September 13, 2011 at 12:07 am | Posted in Uncategorized | Leave a comment

Statts House is not a Big House.

And off we go. Five weeks after Borrowdale was such a pain in the arse, it’s time to start plodding (carefully) round the Dartmoor Runners winter series.

From the Warren House Inn it was over to the forest and along the edge of it. While I could see some other figures taking detours, I decided that today would be a straight line day.

Up a hill, and I edged a bit of determination in quite early on; part of my new plan is to work a little harder in races like this, rather than hiding in the thinking that it’s long distance so I must be slow. Some good grassy downhill then, to control number one. This was at the source of a stream, which doesn’t mean a nice bubbly spring or anything, just a bog-with-a-sense-of-purpose.

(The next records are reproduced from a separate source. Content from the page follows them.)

Lemma text_ids_spec m ps l t : tm_wf m ps → shows m ps l → t ≠ [] →
  NoDup (text_ids m t) ∧ ∀ id, id ∈ text_ids m t ↔ ∃ c, c ∈ l ∧ ca_id c = id ∧ ca_text c = t.
Proof.
  intros W Hv Ht.
  assert (Hl : ∀ c, c ∈ l ↔ ∃ p, p ∈ ps ∧ view m p = Some c).
  { intros c. split.
    - intros [i Hi]%list_elem_of_lookup_1. destruct (Forall2_lookup_r _ _ _ _ _ Hv Hi) as (p & Hp & Hc). exists p. split; [by eapply list_elem_of_lookup_2|done].
    - intros (p & [i Hi]%list_elem_of_lookup_1 & Hc). destruct (Forall2_lookup_l _ _ _ _ _ Hv Hi) as (c' & Hc' & E). assert (c' = c) as -> by congruence. by eapply list_elem_of_lookup_2. }
  destruct (tool_memory_find_block_locked m t) as [b|] eqn:E.
  - apply (find_block_wf m ps t b W Ht) in E as (blk & Hb & <-). destruct (block_chain m ps b blk W Hb) as (c & Hc & _ & [Hnd Ho] & ->). split.
    + apply (NoDup_ids_of m ps); [done|done|]. intros p Hp. by eapply chain_present.
    + intros id. rewrite elem_of_ids_of. split.
      * intros (p & e & Hp & He & <-). apply Ho in Hp as (e' & He' & Hbe). rewrite He in He'. injection He' as <-.
        exists (Cached (te_id e) (b_dsml blk) (te_source e)). split; [|done]. apply Hl. exists p. split; [apply (wf_dom _ _ W); by eexists|].
        unfold view. rewrite He. cbn [mbind option_bind]. by rewrite Hbe, Hb.
      * intros (x & (p & Hp & Hx)%Hl & <- & Et). unfold view in Hx. destruct (tm_ents m !! p) as [e|] eqn:He; [|done]. cbn [mbind option_bind] in Hx.
        destruct (tm_blocks m !! te_block e) as [k|] eqn:Hk; [|done]. injection Hx as <-. cbn in *. exists p, e. split_and!; [|done|done].
        apply Ho. exists e. split; [done|]. by eapply same_block_text.
  - unfold text_ids. rewrite E. cbn. split; [constructor|]. intros id. split; [by intros ?%elem_of_nil|].
    intros (x & (p & Hp & Hx)%Hl & _ & Et). exfalso. unfold view in Hx. destruct (tm_ents m !! p) as [e|] eqn:He; [|done]. cbn [mbind option_bind] in Hx.
    destruct (tm_blocks m !! te_block e) as [k|] eqn:Hk; [|done]. injection Hx as <-. cbn in Et.
    assert (tool_memory_find_block_locked m t = Some (te_block e)) by (apply (find_block_wf m ps); eauto). congruence.
Qed.

Lemma records_spec m ps l text id t : tm_wf m ps → shows m ps l →
  (id, t) ∈ map_records m text ↔
  t ∈ text_blocks (S (length text)) text ∧ skipped id (Z.of_nat (length t)) = false ∧ ∃ c, c ∈ l ∧ ca_id c = id ∧ ca_text c = t.
Proof.
  intros W Hv. unfold map_records, text_records. rewrite list_elem_of_In, in_concat. setoid_rewrite <- list_elem_of_In. split.
  - intros (rs & (t' & -> & (Ht & Hs & _)%elem_of_visited)%list_elem_of_fmap & Hin).
    apply list_elem_of_fmap in Hin as (id' & [= <- <-] & [Hsk Hid]%list_elem_of_filter). pose proof (text_blocks_nonempty _ _ _ Ht).
    split_and!; [done|done|]. by apply (text_ids_spec m ps l t W Hv).
  - intros (Ht & Hsk & Hc). pose proof (text_blocks_nonempty _ _ _ Ht) as Hne.
    assert (Hid : id ∈ text_ids m t) by (by apply (text_ids_spec m ps l t W Hv)).
    exists ((λ id, (id, t)) <$> filter (λ id, skipped id (Z.of_nat (length t)) = false) (text_ids m t)). split.
    + apply list_elem_of_fmap. exists t. split; [done|]. apply elem_of_visited. split_and!; [done| |apply not_elem_of_nil].
      unfold text_ids in Hid. destruct (tool_memory_find_block_locked m t); [by eexists|by apply elem_of_nil in Hid].
    + apply list_elem_of_fmap. exists id. split; [done|]. by apply list_elem_of_filter.
Qed.

Lemma shown_unique m ps l c c' : tm_wf m ps → shows m ps l → c ∈ l → c' ∈ l → ca_id c = ca_id c' → c = c'.
Proof.
  intros W Hv [i Hi]%list_elem_of_lookup_1 [j Hj]%list_elem_of_lookup_1 E.
  destruct (Forall2_lookup_r _ _ _ _ _ Hv Hi) as (p & _ & Hp), (Forall2_lookup_r _ _ _ _ _ Hv Hj) as (q & _ & Hq).
  destruct (view_id _ _ _ Hp) as (e & He & Ee), (view_id _ _ _ Hq) as (e' & He' & Ee').
  assert (p = q) as -> by (eapply same_entry_id; [exact W|exact He|exact He'|congruence]). congruence.
Qed.

Lemma NoDup_concat_tagged (f : bytes → list (bytes * bytes)) ts : NoDup ts → (∀ t, t ∈ ts → NoDup (f t)) →
  (∀ t x, x ∈ f t → x.2 = t) → NoDup (concat (f <$> ts)).
Proof.
  intros Hnd Hf Ht. induction Hnd as [|t ts Hnt Hnd IH]; [constructor|]. rewrite fmap_cons. cbn [concat]. apply NoDup_app.
  split_and!; [apply Hf; by left| |apply IH; intros x Hx; apply Hf; by right]. intros x Hx Hin.
  apply list_elem_of_In, in_concat in Hin as (r & Hr & Hxr). apply list_elem_of_In in Hr, Hxr.
  apply list_elem_of_fmap in Hr as (t' & -> & Ht'). apply Ht in Hx, Hxr. congruence.
Qed.

Lemma records_nodup m ps l text : tm_wf m ps → shows m ps l → NoDup (fst <$> map_records m text).
Proof.
  intros W Hv. apply NoDup_fmap_2_strong.
  - intros [id t] [id' t'] H1 H2 E. cbn in E. subst id'.
    apply (records_spec m ps l) in H1 as (_ & _ & c & Hc & E1 & <-); [|done..]. apply (records_spec m ps l) in H2 as (_ & _ & c' & Hc' & E2 & <-); [|done..].
    assert (c = c') as -> by (eapply shown_unique; [exact W|exact Hv|done|done|congruence]). done.
  - unfold map_records. apply NoDup_concat_tagged; [apply NoDup_visited| |].
    + intros t (Ht & _ & _)%elem_of_visited. pose proof (text_blocks_nonempty _ _ _ Ht) as Hne. unfold text_records.
      apply NoDup_fmap; [by intros ? ? [= ->]|]. apply NoDup_filter. by apply (text_ids_spec m ps l t W Hv).
    + intros t x (id & -> & _)%list_elem_of_fmap. done.
Qed.

Lemma load_trailer_holds m l recs wanted : holds m l → Forall record_ok recs → Forall (λ r, small_put m r.1 r.2) recs →
  Z.of_nat (length recs) <= UINT32_MAX → Z.of_nat (length recs) <= tool_memory_max_entries m * 4 →
  let sel := filter (λ r, wanted_id wanted r.1 = true) recs in
  ∃ m', kv_tool_map_load_from_pos true m (if bool_decide (recs = []) then [] else map_trailer recs) wanted = Some (Z.of_nat (length sel), m')
    ∧ holds m' (foldl (put_record (tool_memory_max_entries m) (tool_memory_max_bytes m)) l sel).
Proof.
  intros H Hok Hs Hlen Hcount sel. case_bool_decide as Hr; [exists m; unfold sel; by rewrite Hr|].
  unfold kv_tool_map_load_from_pos. cbn [negb].
  set (h := KV_TOOL_MAP_MAGIC ++ [KV_TOOL_MAP_VERSION] ++ kv_store_le_put32 (Z.of_nat (length recs))).
  assert (fread 8 (map_trailer recs) = Some (h, records_text recs)) as ->.
  { assert (map_trailer recs = h ++ records_text recs) as -> by (unfold map_trailer, h; by rewrite <- !app_assoc).
    change 8%nat with (length h). apply fread_app. }
  assert (Hu : is_u32 (Z.of_nat (length recs))) by (unfold is_u32; lia).
  assert (kv_store_le_get32 (drop 4 h) = Z.of_nat (length recs)) as -> by exact (le_get32_put32 _ [] Hu).
  change (negb (bytes_eqb (take 4 h) (KV_TOOL_MAP_MAGIC ++ [KV_TOOL_MAP_VERSION]))) with false. cbv iota.
  destruct (Z.ltb_spec (tool_memory_max_entries m * 4) (Z.of_nat (length recs))); [lia|]. rewrite Nat2Z.id.
  destruct (load_records_holds recs m l [] wanted 0 H Hok Hs) as (m' & El & Hl). rewrite app_nil_r in El. exists m'. by rewrite El.
Qed.

(** ** After the load *)

Definition pair_of (c : cached) : bytes * bytes := (ca_id c, ca_text c).

Lemma fits_pairs me mb l k : pair_of <$> l = pair_of <$> k → fits me mb l = fits me mb k.
Proof.
  intros H. unfold fits, cost. assert (Hl : length l = length k) by (apply (f_equal length) in H; by rewrite !length_fmap in H).
  assert (Ht : ca_text <$> l = ca_text <$> k).
  { apply (f_equal (fmap snd)) in H. by rewrite <- !list_fmap_compose in H. }
  assert (Hi : (entry_cost ∘ ca_id) <$> l = (entry_cost ∘ ca_id) <$> k).
  { apply (f_equal (fmap (entry_cost ∘ fst))) in H. by rewrite <- !list_fmap_compose in H. }
  by rewrite Hl, Ht, Hi.
Qed.

(** Records as fresh entries, the last first. *)
Definition as_cached (recs : list (bytes * bytes)) : list cached := reverse ((λ r, Cached r.1 r.2 TOOL_MEMORY_DISK) <$> recs).

Lemma put_records_front me mb r2 : 0 <= me → 0 <= mb → ∀ r1 front rest, NoDup (fst <$> r1 ++ r2) → pair_of <$> front = reverse r1 →
  fits me mb (as_cached (r1 ++ r2)) = true →
  ∃ front' rest', foldl (put_record me mb) (front ++ rest) r2 = front' ++ rest' ∧ pair_of <$> front' = reverse (r1 ++ r2).
Proof.
  intros H1 H2. induction r2 as [|[id t] r2 IH]; intros r1 front rest Hnd Hp Hfit.
  { exists front, rest. by rewrite app_nil_r. }
  assert (Hsplit : r1 ++ (id, t) :: r2 = (r1 ++ [(id, t)]) ++ r2) by (by rewrite <- app_assoc). rewrite Hsplit in *. cbn [foldl].
  unfold put_record at 2. cbn [fst snd]. destruct (put_front me mb id t TOOL_MEMORY_DISK front rest) as (rest1 & Er); [done|done| | |].
  - intros x Hx Hid. rewrite !fmap_app in Hnd. apply NoDup_app in Hnd as [(_ & Hd & _)%NoDup_app _]. apply (Hd id); [|by left].
    assert (Hin : pair_of x ∈ reverse r1) by (rewrite <- Hp; by apply list_elem_of_fmap_2). rewrite elem_of_reverse in Hin.
    apply (list_elem_of_fmap_2 fst) in Hin. cbn in Hin. by rewrite Hid in Hin.
  - rewrite (fits_pairs me mb _ (as_cached (r1 ++ [(id, t)]))).
    + unfold as_cached in Hfit |- *. rewrite fmap_app, reverse_app in Hfit. eapply fits_prefix.
      rewrite (fits_perm _ _ _ _ (Permutation_app_comm _ _)). exact Hfit.
    + unfold as_cached. rewrite fmap_app, reverse_app, fmap_cons, Hp. cbn. f_equal. rewrite fmap_reverse, <- list_fmap_compose. clear.
      f_equal. induction r1 as [|[a b] r1 IHr]; [done|]. rewrite fmap_cons. by rewrite <- IHr.
  - rewrite Er. apply (IH (r1 ++ [(id, t)])); [done| |done]. rewrite fmap_cons, Hp, reverse_app. done.
Qed.

End map.

Lemma find_front_of c front rest : NoDup (fst <$> (pair_of <$> front)) → pair_of c ∈ pair_of <$> front →
  ca_text <$> spec_find (ca_id c) (front ++ rest) = Some (ca_text c).
Proof.
  intros Hnd (x & Ex & Hx)%list_elem_of_fmap. injection Ex as E1 E2. unfold spec_find. rewrite filter_app.
  destruct (filter (λ y, ca_id y = ca_id c) front) as [|y s] eqn:E.
  - exfalso. assert (Hin : x ∈ filter (λ y, ca_id y = ca_id c) front) by (by apply list_elem_of_filter). rewrite E in Hin. by apply elem_of_nil in Hin.
  - cbn. f_equal. assert (Hin : y ∈ filter (λ y, ca_id y = ca_id c) front) by (rewrite E; by left). apply list_elem_of_filter in Hin as [Hy1 Hy2].
    rewrite <- list_fmap_compose in Hnd. rewrite E2. clear -Hnd Hy1 Hy2 Hx E1. rewrite E1 in Hy1. clear E1.
    induction front as [|z front IH]; [by apply elem_of_nil in Hx|]. rewrite fmap_cons in Hnd. apply NoDup_cons in Hnd as [Hz Hnd].
    apply elem_of_cons in Hx as [->|Hx], Hy2 as [->|Hy2]; [done| | |by apply IH].
    + destruct Hz. cbn. rewrite <- Hy1. by apply (list_elem_of_fmap_2 (fst ∘ pair_of)).
    + destruct Hz. cbn. rewrite Hy1. by apply (list_elem_of_fmap_2 (fst ∘ pair_of)).
Qed.

(** ** The claims *)

Section claims.
Context {R : Type} `{!RaxOps R} `{!Rax R}.
Implicit Types m : tool_memory R.

(** The trailer of a checkpoint is as long as it was measured: the size hook and
    the write hook of the KV store agree, and the records written are exactly the
    cached calls whose text stands in the checkpoint text, each once. *)
Theorem tool_map_size_exact m l text room (H : holds m l) (Hclk : tm_scan_clock m + 1 < UINT64_MAX) (Ht : text ≠ [])
  (Hfit : records_fit (map_records m text)) (Hroom : (length (map_trailer (map_records m text)) <= room)%nat) :
  let hooks := Some (kv_cache_tool_map_hooks true room m) in
  let '(out, ok, n) := kv_trailer_write hooks text in
  ok = true ∧ n = Z.of_nat (length out) ∧ kv_trailer_serialized_size hooks text = (true, n)
  ∧ out = (if bool_decide (map_records m text = []) then [] else map_trailer (map_records m text))
  ∧ NoDup (fst <$> map_records m text)
  ∧ ∀ id t, (id, t) ∈ map_records m text ↔ t ∈ text_blocks (S (length text)) text ∧ skipped id (Z.of_nat (length t)) = false
      ∧ ∃ c, c ∈ l ∧ ca_id c = id ∧ ca_text c = t.
Proof.
  cbn [kv_trailer_write kv_trailer_serialized_size mbind option_bind kv_cache_tool_map_hooks hk_write hk_serialized_size].
  destruct (write_map m l text room H Hclk Ht Hfit Hroom) as (m' & -> & _). cbn zeta. unfold kv_tool_map_serialized_size.
  rewrite (proj2 (bytes_eqb_neq text []) Ht). cbn [negb orb].
  destruct (measure_map m l text H ltac:(lia) Hfit) as (m1 & -> & _). cbn [mbind option_bind]. destruct H as [(ps & W & Hv) _].
  split_and!; [done|done| |done|by eapply records_nodup|intros id t; by apply (records_spec m ps)].
  case_bool_decide as Hr; [by rewrite Hr|]. destruct (map_records m text); [done|]. done.
Qed.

Over from there to the ruin of Statts House, and a hideous tussocky lurch around the edge of Sittaford Tor to get there. Halfway along, I stumbled (yes) across a path leading to the top of the tor, and decided the long way might be shorter, and followed the path to where it was going rather than where I wanted to be.

Part of the point to the detour was that I hoped there would be some sort of path from the top across to Winney’s Down, rather than another tussock-fight. As it was, my sense of direction forgot about my earlier thinking on straight lines, and I managed a spectacular if ineffective dog-leg that picked out tussocks that themselves had tussocks on top. I was right though; there was a good path from Sittaford Tor and across. I know this because it was plainly visible in the distance when I looked back across my own lurchy route.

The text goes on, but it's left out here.